The first time I used Twitter was for a feature story I was writing for New York Magazine back in 2009, when I found myself in their San Francisco office at the very second their site was unwittingly breaking a story about a plane crashing in the Hudson River. I used it for a few years, first for fun, then out of a professional obligation, and ultimately I stopped scrolling through the site entirely, using it only as occasional promotion for high-profile pieces I’d written or for public pronouncements, a repository for pseudo-press releases, “Congrats to my friend Betty on her new book” or “I was sorry to hear about the death of my old college pal Harold,” that sort of thing. I am not judgmental of those who still obsessively post on social media, but it is just not my thing.
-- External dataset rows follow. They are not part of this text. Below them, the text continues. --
(** What follows a value: the blank before a comment or the end of the line. *)
Definition ends_value (x : char) : Prop := x = 32%N ∨ x = 10%N.
Context `{Float64}.
Lemma float_fails_head x s : is_ascii_digit x = false → x ≠ 46%N → float (x :: s) = ParseError.
Proof.
  intros Hx Hd. unfold float. rewrite map_law, !alt_cons, alt_nil, !recognize_law, !pair_law.
  by rewrite char_other, decimal_fails.
Qed.
Abbreviation exponent := (pair_ (one_of (lit "eE")) (pair_ (opt (one_of (lit "+-"))) decimal)).
Lemma exponent_fails x s : x ∉ lit "eE" → exponent (x :: s) = ParseError.
Proof. intros Hx. by rewrite pair_law, one_of_law, bool_decide_eq_false_2. Qed.
Lemma ends_value_plain x : ends_value x → is_ascii_digit x = false ∧ x ≠ 46%N ∧ x ∉ lit "eE" ∧ ends_decimal x.
Proof. intros [->| ->]; (split_and!; [done..| |done]); by apply (bool_decide_eq_true_1 _). Qed.
Lemma exponent_ok e x s : exponent_text e → ends_value x → ∃ v, exponent (e ++ x :: s) = Done (x :: s) v.
Proof.
  intros (c & sign & d & -> & Hc & Hs & Hd) (_ & _ & _ & Hx)%ends_value_plain. simpl. rewrite <-app_assoc.
  rewrite pair_law, one_of_law, bool_decide_eq_true_2 by done. cbn [and_then]. rewrite pair_law, opt_law.
  assert (one_of (lit "+-") (d ++ x :: s) = ParseError) as Hn.
  { destruct Hd as (y & u & -> & Hy & _). simpl. rewrite one_of_law, bool_decide_eq_false_2; [done|].
    change (lit "+-") with [43; 45]%N. rewrite !elem_of_cons, elem_of_nil. intros [->|[->|[]]]; done. }
  destruct Hs as [->|[->| ->]].
  - simpl app. rewrite Hn. cbn [and_then]. rewrite decimal_ok by done. by eexists.
  - change (lit "+" ++ d ++ x :: s) with (43%N :: d ++ x :: s). rewrite one_of_law. cbn [and_then].
    rewrite bool_decide_eq_true_2 by by apply (bool_decide_eq_true_1 _). cbn [and_then].
    rewrite decimal_ok by done. by eexists.
  - change (lit "-" ++ d ++ x :: s) with (45%N :: d ++ x :: s). rewrite one_of_law. cbn [and_then].
    rewrite bool_decide_eq_true_2 by by apply (bool_decide_eq_true_1 _). cbn [and_then].
    rewrite decimal_ok by done. by eexists.
Qed.
(** What may come after the digits of a literal. *)
Lemma exponent_head e x s : or_none exponent_text e → ends_value x →
  ∃ y u, e ++ x :: s = y :: u ∧ ends_decimal y ∧ y ≠ 46%N.
Proof.
  intros [->|(c & sign & d & -> & Hc & _)] Hx.
  - exists x, s. split; [done|]. by apply ends_value_plain in Hx as (_ & ? & _ & ?).
  - eexists c, _. split; [done|]. change (lit "eE") with [101; 69]%N in Hc.
    rewrite !elem_of_cons, elem_of_nil in Hc. by destruct Hc as [->|[->|[]]].
Qed.
Lemma fraction_ok f y u : or_none fraction_text f → ends_decimal y → y ≠ 46%N →
  ∃ v, opt (preceded (char_ 46%N) decimal) (f ++ y :: u) = Done (y :: u) v.
Proof.
  intros [->|(d & -> & Hd)] Hy Hdot; rewrite opt_law, preceded_law; simpl app.
  - rewrite char_other by done. by eexists.
  - rewrite char_ok. cbn [and_then]. rewrite decimal_ok by done. by eexists.
Qed.
Lemma decimal_head d s : decimal_text d → char_ 46%N (d ++ s) = ParseError.
Proof. intros (c & r & -> & Hc & _). simpl. apply char_other. by apply digit_not. Qed.
Lemma float_fails_digits a x s :
  a ≠ [] → Forall (λ c, is_ascii_digit c = true) a → ends_value x → float (a ++ x :: s) = ParseError.
Proof.
  intros Hne Ha Hx. destruct (ends_value_plain x Hx) as (Hx1 & Hx2 & Hx3 & Hx4).
  assert (decimal_text a) as Hd.
  { destruct Ha as [|c r Hc Hr]; [done|]. exists c, r. split_and!; [done..|].
    eapply Forall_impl; [exact Hr|]. unfold is_decimal_char. by intros ? ->. }
  unfold float. rewrite map_law, !alt_cons, alt_nil, !recognize_law, !pair_law, decimal_ok by done.
  rewrite decimal_head by done. cbn [and_then]. rewrite pair_law.
  destruct (fraction_ok [] x s) as [v Hv]; [by left|done..|]. simpl app in Hv. rewrite Hv. cbn [and_then].
  rewrite exponent_fails by done. cbn [and_then]. by rewrite pair_law, char_other.
Qed.
Lemma opt_exponent_ok e x s : or_none exponent_text e → ends_value x →
  ∃ v, opt exponent (e ++ x :: s) = Done (x :: s) v.
Proof.
  intros [->|He] Hx; rewrite opt_law.
  - simpl app. rewrite exponent_fails by by apply ends_value_plain. by eexists.
  - destruct (exponent_ok e x s He Hx) as [v ->]. by eexists.
Qed.
(** The three shapes of a literal. *)
Abbreviation float_1 := (pair_ (char_ 46%N) (pair_ decimal (opt exponent))).
Abbreviation float_2 := (pair_ decimal (pair_ (opt (preceded (char_ 46%N) decimal)) exponent)).
Abbreviation float_3 := (pair_ decimal (pair_ (char_ 46%N) (opt decimal))).
Lemma float_1_ok fr e x s : fraction_text fr → or_none exponent_text e → ends_value x →
  ∃ v, float_1 ((fr ++ e) ++ x :: s) = Done (x :: s) v.
Proof.
  intros (d & -> & Hd) He Hx. destruct (exponent_head e x s He Hx) as (y & u & Hy & Hye & _).
  destruct (opt_exponent_ok e x s He Hx) as [v Hv]. rewrite <-app_assoc. rewrite Hy in *. simpl app.
  rewrite pair_law, char_ok. cbn [and_then]. rewrite pair_law, decimal_ok by done. cbn [and_then].
  rewrite Hv. by eexists.
Qed.
Lemma float_2_ok d fr e x s :
  decimal_text d → or_none fraction_text fr → exponent_text e → ends_value x →
  ∃ v, float_2 ((d ++ fr ++ e) ++ x :: s) = Done (x :: s) v.
Proof.
  intros Hd Hfr He Hx. destruct (exponent_head e x s (or_intror He) Hx) as (y & u & Hy & Hye & Hyd).
  destruct (exponent_ok e x s He Hx) as [v Hv]. rewrite <-!app_assoc. rewrite Hy in *.
  destruct (fraction_ok fr y u Hfr Hye Hyd) as [w Hw]. rewrite pair_law.
  assert (∃ z t, fr ++ y :: u = z :: t ∧ ends_decimal z) as (z & t & Hz & Hze).
  { destruct Hfr as [->|(d' & -> & _)]; [by exists y, u|by exists 46%N, (d' ++ y :: u)]. }
  rewrite Hz in *. rewrite decimal_ok by done. cbn [and_then]. rewrite pair_law, Hw. cbn [and_then].
  rewrite Hv. by eexists.
Qed.
Lemma float_2_fails d r x s :
  decimal_text d → or_none decimal_text r → ends_value x → float_2 (d ++ 46%N :: r ++ x :: s) = ParseError.
Proof.
  intros Hd Hr Hx. destruct (ends_value_plain x Hx) as (Hx1 & Hx2 & Hx3 & Hx4).
  rewrite pair_law, decimal_ok by done. cbn [and_then]. rewrite pair_law, opt_law, preceded_law, char_ok.
  cbn [and_then]. destruct Hr as [->|Hr].
  - simpl app. rewrite decimal_fails by done. cbn [and_then]. rewrite exponent_fails; [done|].
    by apply (bool_decide_eq_false_1 _).
  - rewrite decimal_ok by done. cbn [and_then]. by rewrite exponent_fails.
Qed.
Lemma float_3_ok d r x s :
  decimal_text d → or_none decimal_text r → ends_value x →
  ∃ v, float_3 ((d ++ 46%N :: r) ++ x :: s) = Done (x :: s) v.
Proof.
  intros Hd Hr Hx. destruct (ends_value_plain x Hx) as (Hx1 & Hx2 & Hx3 & Hx4).
  rewrite <-app_assoc. simpl app. rewrite pair_law, decimal_ok by done. cbn [and_then].
  rewrite pair_law, char_ok. cbn [and_then]. rewrite opt_law. destruct Hr as [->|Hr].
  - simpl app. rewrite decimal_fails by done. by eexists.
  - rewrite decimal_ok by done. by eexists.
Qed.
Lemma float_ok t x s f :
  float_literal t → ends_value x → f64_from_str t = Some f → float (t ++ x :: s) = Done (x :: s) f.
Proof.
  intros Ht Hx Hf. unfold float. rewrite map_law, !alt_cons, alt_nil.
  destruct Ht as [(fr & e & -> & Hfr & He)|[(d & fr & e & -> & Hd & Hfr & He)|(d & r & -> & Hd & Hr)]].
  - destruct (float_1_ok fr e x s Hfr He Hx) as [v Hv]. apply recognize_done in Hv. rewrite Hv. simpl.
    by rewrite Hf.
  - destruct (float_2_ok d fr e x s Hd Hfr He Hx) as [v Hv]. apply recognize_done in Hv. rewrite Hv.
    rewrite recognize_law, pair_law, <-!app_assoc, decimal_head by done. simpl.
    by rewrite Hf.
  - destruct (float_3_ok d r x s Hd Hr Hx) as [v Hv]. apply recognize_done in Hv. rewrite Hv.
    rewrite <-app_assoc. simpl app. rewrite !(recognize_law _ (d ++ _)), float_2_fails by done.
    rewrite pair_law, decimal_head by done. simpl. by rewrite Hf.
Qed.
Lemma float_literal_head t : float_literal t → ∃ c r, t = c :: r ∧ (is_ascii_digit c = true ∨ c = 46%N).
Proof.
  intros [(? & e & -> & (d & -> & _) & _)|[(? & f & e & -> & (c & r & -> & Hc & _) & _)|(? & r & -> & (c & u & -> & Hc & _) & _)]];
    simpl; eauto.
Qed.
Lemma bool_fails x s : x ≠ 102%N → x ≠ 116%N →
  alt [value_ (Bool false) (tag (lit "false")); value_ (Bool true) (tag (lit "true"))] (x :: s) = ParseError.
Proof.
  intros Hf Ht. rewrite !alt_cons, alt_nil, !value_law.
  change (lit "false") with (102%N :: lit "alse"). change (lit "true") with (116%N :: lit "rue").
  by rewrite !tag_other.
Qed.
(** What follows a minus sign, whatever follows it. *)
Lemma int_value_ok pr n x s :
  (n <= u64_max)%N → is_ascii_digit x = false →
  value_spec pr (lit "-" ++ show_N n ++ x :: s) = or_panic (x :: s) (negated pr n).
Proof.
  intros Hn Hx. unfold value_spec. cbv zeta.
  rewrite (alt_cons _ [_; _; _; _]), (alt_cons _ [_; _; _]), (alt_cons _ [_; _]).
  change (lit "-") with [45%N]. simpl app. rewrite bool_fails by done.
  rewrite map_law, float_fails_head by done. cbn [and_then]. rewrite map_law, preceded_law.
  change (45%N :: show_N n ++ x :: s) with ([45%N] ++ show_N n ++ x :: s).
  rewrite tag_ok. cbn [and_then]. rewrite uint_ok by done. cbn [and_then]. by destruct (negated pr n).
Qed.
Lemma negated_minus pr z :
  in_i64 z → (pr = Debug → z ≠ i64_min) → negated pr (Z.to_N ((- z) `mod` 2 ^ 64)) = Some (Int z).
Proof.
  unfold in_i64, i64_min, i64_max, negated. intros Hz Hpr.
  pose proof (Z.mod_pos_bound (- z) (2 ^ 64)) as Hm. rewrite Z2N.id by lia.
  assert (arith pr 64 (- wrap_signed 64 ((- z) `mod` 2 ^ 64)) = Some z) as ->; [|done].
  destruct (decide (z = -9223372036854775808)%Z) as [->|Hne].
  - destruct pr; [by destruct Hpr|]. vm_compute. reflexivity.
  - assert (wrap_signed 64 ((- z) `mod` 2 ^ 64) = - z)%Z as ->.
    { unfold wrap_signed. rewrite Zplus_mod_idemp_l. rewrite Z.mod_small; lia. }
    rewrite Z.opp_involutive. apply arith_i64. unfold in_i64, i64_min, i64_max. lia.
Qed.
Lemma negated_inv pr n v :
  negated pr n = Some v → ∃ z, v = Int z ∧ in_i64 z ∧ (pr = Debug → z ≠ i64_min).
Proof.
  unfold negated. intros (z & Hz & ->)%fmap_Some. exists z. split; [done|].
  pose proof (arith_i64_in _ _ _ Hz) as [_ Hi]. split; [done|]. intros -> ->.
  apply arith_debug_Some in Hz. pose proof (wrap_i64_in (Z.of_N n)) as Hw.
  unfold in_i64, i64_min, i64_max in *. lia.
Qed.
Lemma value_ok pr v t x s :
  value_text pr v t → ends_value x → value_spec pr (t ++ x :: s) = Done (x :: s) v.
Proof.
  intros Hv Hx. destruct (ends_value_plain x Hx) as (Hx1 & Hx2 & Hx3 & Hx4).
  destruct v as [b|f|z|n|u]; cbn [value_text] in *.
  - unfold value_spec. cbv zeta. rewrite (alt_cons _ [_; _; _; _]).
    subst t. destruct b; by rewrite !alt_cons, !value_law, !tag_law.
  - destruct Hv as [Hl Hf]. unfold value_spec. cbv zeta.
    rewrite (alt_cons _ [_; _; _; _]), (alt_cons _ [_; _; _]).
    destruct (float_literal_head t Hl) as (c & r & Hc & Hcd).
    rewrite map_law, (float_ok t x s f) by done. rewrite Hc. simpl app.
    by rewrite bool_fails by (destruct Hcd as [?| ->]; [by apply digit_not|done]).
  - destruct Hv as (Hz & Hpr & ->). rewrite <-app_assoc, int_value_ok; [|unfold u64_max|done].
    + by rewrite negated_minus.
    + pose proof (Z.mod_pos_bound (- z) (2 ^ 64)). lia.
  - destruct Hv as [Hn ->]. destruct (show_N_head n) as (d & ds & Hd & Hdig). unfold value_spec. cbv zeta.
    rewrite (alt_cons _ [_; _; _; _]), (alt_cons _ [_; _; _]), (alt_cons _ [_; _]).
    rewrite map_law, float_fails_digits by (done || apply show_N_nonempty || apply show_N_digits).
    rewrite map_law, preceded_law.
    assert (tag (lit "-") (show_N n ++ x :: s) = ParseError) as ->.
    { rewrite Hd. change (lit "-") with [45%N]. apply tag_other. by apply digit_not. }
    assert (alt [value_ (Bool false) (tag (lit "false")); value_ (Bool true) (tag (lit "true"))]
      (show_N n ++ x :: s) = ParseError) as ->.
    { rewrite Hd. apply bool_fails; by apply digit_not. }
    cbn [and_then]. by rewrite alt_cons, map_law, uint_ok.
  - subst t. unfold value_spec. cbv zeta.
    rewrite (alt_cons _ [_; _; _; _]), (alt_cons _ [_; _; _]), (alt_cons _ [_; _]).
    simpl app. rewrite bool_fails by done. rewrite map_law, float_fails_head by done.
    cbn [and_then]. rewrite map_law, preceded_law. change (lit "-") with [45%N].
    rewrite tag_other by done. cbn [and_then]. rewrite !alt_cons, !map_law, uint_fails by done.
    cbn [and_then]. rewrite <-app_assoc. simpl app. by rewrite parse_string_ok.
Qed.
It does not increase my endorphin levels the way it seems to do for others.
But I do write things for a living, and when your job is to make things that are released into the public square, eventually, inevitably, something that you create is going to get flowing in the Twitter bloodstream. I write pieces that are intended to reflect my view of the world, and because I am a different person than you, occasionally something I believe will clash with something that you believe. This is perfectly natural and is fact intrinsic to being a human being—we are mercifully not clones. But it can lead, in a culture of silos and piling on, in a culture in which if someone disagrees with you about something it’s because they’re a terrible person who must be punished, to getting caught up in it all. Every once in a while, I’m somebody’s main character.
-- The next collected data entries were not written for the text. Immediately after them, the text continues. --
(** ** A system with a workspace *)
Record ToySystem := {
  toy_answer : str;
  toy_cwd : OsStr;
  toy_stdout : str;
  toy_files : list ((OsStr * OsStr) * str);
}.
#[local] Definition toy_write (f : option nat) (t : str) (s : ToySystem) : ToySystem * result unit unit :=
  match f with
  | None => ({| toy_answer := toy_answer s; toy_cwd := toy_cwd s; toy_stdout := toy_stdout s ++ t; toy_files := toy_files s |}, Ok tt)
  | Some i =>
      match toy_files s !! i with
      | Some (at_, c) =>
          ({| toy_answer := toy_answer s; toy_cwd := toy_cwd s; toy_stdout := toy_stdout s;
              toy_files := <[i := (at_, c ++ t)]> (toy_files s) |}, Ok tt)
      | None => (s, Err tt)
      end
  end.
#[local] Definition toy_chdir (d : OsStr) (s : ToySystem) : ToySystem :=
  {| toy_answer := toy_answer s; toy_cwd := d; toy_stdout := toy_stdout s; toy_files := toy_files s |}.
#[local] Definition toy_create (p : OsStr) (s : ToySystem) : ToySystem :=
  {| toy_answer := toy_answer s; toy_cwd := toy_cwd s; toy_stdout := toy_stdout s;
     toy_files := toy_files s ++ [((toy_cwd s, p), [])] |}.
(** The package [turtlesim] depends on [geometry_msgs], and [cpp] has no
    messages. *)
#[local] Definition toy_colcon : str :=
  lit "cpp" ++ 9%N :: lit "src/cpp" ++ 9%N :: lit "(ament)" ++ 10%N ::
  lit "geometry_msgs" ++ 9%N :: lit "src/g" ++ 9%N :: lit "(ament)" ++ 10%N ::
  lit "turtlesim" ++ 9%N :: lit "src/t" ++ 9%N :: lit "(ament)" ++ [10%N].
#[local] Definition toy_dir (p : OsStr) : result unit (list (result unit OsStr)) :=
  if bool_decide (p = lit "src/g/msg") then Ok [Ok (lit "Point.msg")]
  else if bool_decide (p = lit "src/t/msg") then
    Ok [Ok (lit "Pose.msg"); Ok (lit "README"); Ok (lit "Color.msg"); Ok (lit "Color.idl")]
  else Err tt.
#[local] Definition toy_read (p : OsStr) : str :=
  if bool_decide (p = lit "src/g/msg/Point.msg") then lit "float64 x" ++ [10%N]
  else if bool_decide (p = lit "src/t/msg/Pose.msg") then lit "geometry_msgs/Point p" ++ [10%N]
  else lit "uint8 r" ++ [10%N].
#[local] Instance toy_os : Os ToySystem unit := {|
  OutFile := option nat; InFile := OsStr; stdout := None; io_error_other _ := tt;
  current_dir s := Ok (toy_cwd s);
  set_current_dir d s := (toy_chdir d s, Ok tt);
  command_output _ _ s :=
    (s, Ok {| status_success := true; stdout_bytes := toy_answer s; stderr_bytes := [] |});
  read_dir p _ := toy_dir p; open p _ := Ok p; read_to_string p _ := Ok (toy_read p);
  create p s := (toy_create p s, Ok (Some (length (toy_files s))));
  file_write := toy_write; debug s := s; debug_path s := s;
  cwd := toy_cwd;
  created f s := i ← f; fst <$> toy_files s !! i;
  written f s := match f with None => toy_stdout s | Some i => default [] (snd <$> toy_files s !! i) end;
|}.
#[local] Instance toy_os_laws : OsLaws ToySystem unit.
Proof.
  split; cbn; try done.
  - intros d s s1 s2 [= <-] [= <-]. done.
  - intros p s s' f [= <- <-]. cbn. rewrite lookup_ge_None_2, lookup_app_r, Nat.sub_diag by done. done.
  - intros p s g. split; [done|]. intros Hg. destruct g as [i|]; [|done]. cbn.
    destruct (decide (i < length (toy_files s))) as [Hi|Hi].
    + by rewrite lookup_app_l.
    + rewrite !lookup_ge_None_2; [done|lia|]. rewrite length_app. simpl.
      destruct (decide (i = length (toy_files s))); [by subst|lia].
  - intros [i|] t s s'; cbn; [|by intros [= <-]].
    destruct (toy_files s !! i) as [[at_ c]|] eqn:Hi; [|done]. intros [= <-]. cbn.
    by rewrite list_lookup_insert_eq by (by eapply lookup_lt_Some).
  - intros [i|] t s g; cbn; [|by destruct g].
    destruct (toy_files s !! i) as [[at_ c]|] eqn:Hi; [|done]. cbn. destruct g as [j|]; [|done].
    cbn. destruct (decide (i = j)) as [->|Hj].
    + rewrite list_lookup_insert_eq by (by eapply lookup_lt_Some). rewrite Hi. done.
    + by rewrite list_lookup_insert_ne.
Qed.
#[local] Instance toy_bstr : Bstr := {|
  bstr_lines s := filter (λ l, l ≠ []) (split_on 10 s);
  fields_with p s := filter (λ l, l ≠ []) (split_on 32 ((λ c, if p c then 32%N else c) <$> s));
|}.
#[local] Existing Instances MsgParser.toy_nom MsgParser.toy_nom_laws MsgParser.toy_float.
(** A run over both packages; and one for which colcon names a directory with a
    space in it, which panics while it goes through the lines of the answer. *)
Definition toy_args : ArgMatches :=
  {| input := None; type_ := Some [lit "geometry_msgs/Point"; lit "turtlesim/Pose"];
     output := Some (lit "gen"); workspace := Some (lit "/ws"); logdir := None |}.
Definition toy_request : Request :=
  {| requested := [lit "geometry_msgs/Point"; lit "turtlesim/Pose"]; workspace_dir := lit "/ws";
     log_dir := lit "/dev/null"; output_dir := lit "gen" |}.
Definition toy_system (answer : str) : ToySystem :=
  {| toy_answer := answer; toy_cwd := lit "/home/ros"; toy_stdout := []; toy_files := [] |}.
Definition toy_spaced : str :=
  lit "turtlesim" ++ 9%N :: lit "src/my turtles" ++ 9%N :: lit "(ament)" ++ [10%N].
Example main_generates_witness :
  (let s := toy_system toy_colcon in
   let s' := (main (E:=unit) Release toy_args s).1 in
   (toy_files s').*1 =
     [(lit "/home/ros", lit "gen/mod.rs"); (lit "/home/ros", lit "gen/geometry_msgs.rs");
      (lit "/home/ros", lit "gen/turtlesim.rs")] ∧
   ∃ answers mod_file files,
     reached toy_request s (Generating answers mod_file files) s' ∧ length answers = 2 ∧
     (∀ i pkgs, answers !! i = Some pkgs → queried toy_request s answers i pkgs) ∧
     cwd s' = lit "/home/ros" ∧
     created mod_file s' = Some (lit "/home/ros", utf8 (lit "gen/mod.rs")) ∧
     written mod_file s' = mod_text (merge_packages answers) ∧
     Forall2 (package_file Release (lit "gen") s') (merge_packages answers) files) ∧
  (let s := toy_system toy_spaced in
   is_ok (main (E:=unit) Release toy_args s).2 = false ∧
   panics toy_request Release s (main (E:=unit) Release toy_args s).1).
Proof.
  assert (asks_for toy_args toy_request) as Ha by (repeat split).
  assert (Forall is_scalar (log_dir toy_request)) as Hl
    by (change (Forall is_scalar (lit "/dev/null")); repeat constructor).
  split.
  - intros s s'. split; [vm_compute; reflexivity|].
    assert (is_ok (main (E:=unit) Release toy_args s).2 = true) as Hok by (vm_compute; reflexivity).
    pose proof (main_generates (E:=unit) Release toy_args toy_request s Ha Hl) as Hm.
    subst s'. revert Hok Hm. destruct (main (E:=unit) Release toy_args s) as [s' [[]|[e|]]]; [|done..].
    intros _ Hm. exact Hm.
  - intros s.
    assert (match (main (E:=unit) Release toy_args s).2 with Err Panic => true | _ => false end = true)
      as Hp by (vm_compute; reflexivity).
    pose proof (main_generates (E:=unit) Release toy_args toy_request s Ha Hl) as Hm. revert Hp Hm.
    destruct (main (E:=unit) Release toy_args s) as [s' [[]|[e|]]]; [done..|].
    intros _ Hm. split; [reflexivity|exact Hm].
Defined.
This has happened many times in my career, and it will happen again. And it happened this week. This week, in response to what I saw as a wave of craven political opportunism in the wake of a horrible tragedy here in Athens, an attempt to score ugly, cynical cable television points to a forever aggrieved base while exploiting a community engulfed in grief, I wrote a long piece for New York. I will confess, I do not believe anything I wrote in that piece is particularly controversial, or even all that questionable, but because there is money to be made from riling people up and scaring them, the piece entered that bloodstream, helped along by a Fox News segment about a small group of very loud people (led by a guy once arrested after he assaulted his wife for making his grilled cheese wrong) who screamed at the mayor of our town (who it should be said, is also a friend of mine) at a press conference in the wake of the tragedy. It got heated.
But it is worth noting that I only discovered it got heated later, when someone told me about it. In the moment, I had no idea. Because I’ve been doing this for 25 years now. I’ve learned how to deal with this stuff.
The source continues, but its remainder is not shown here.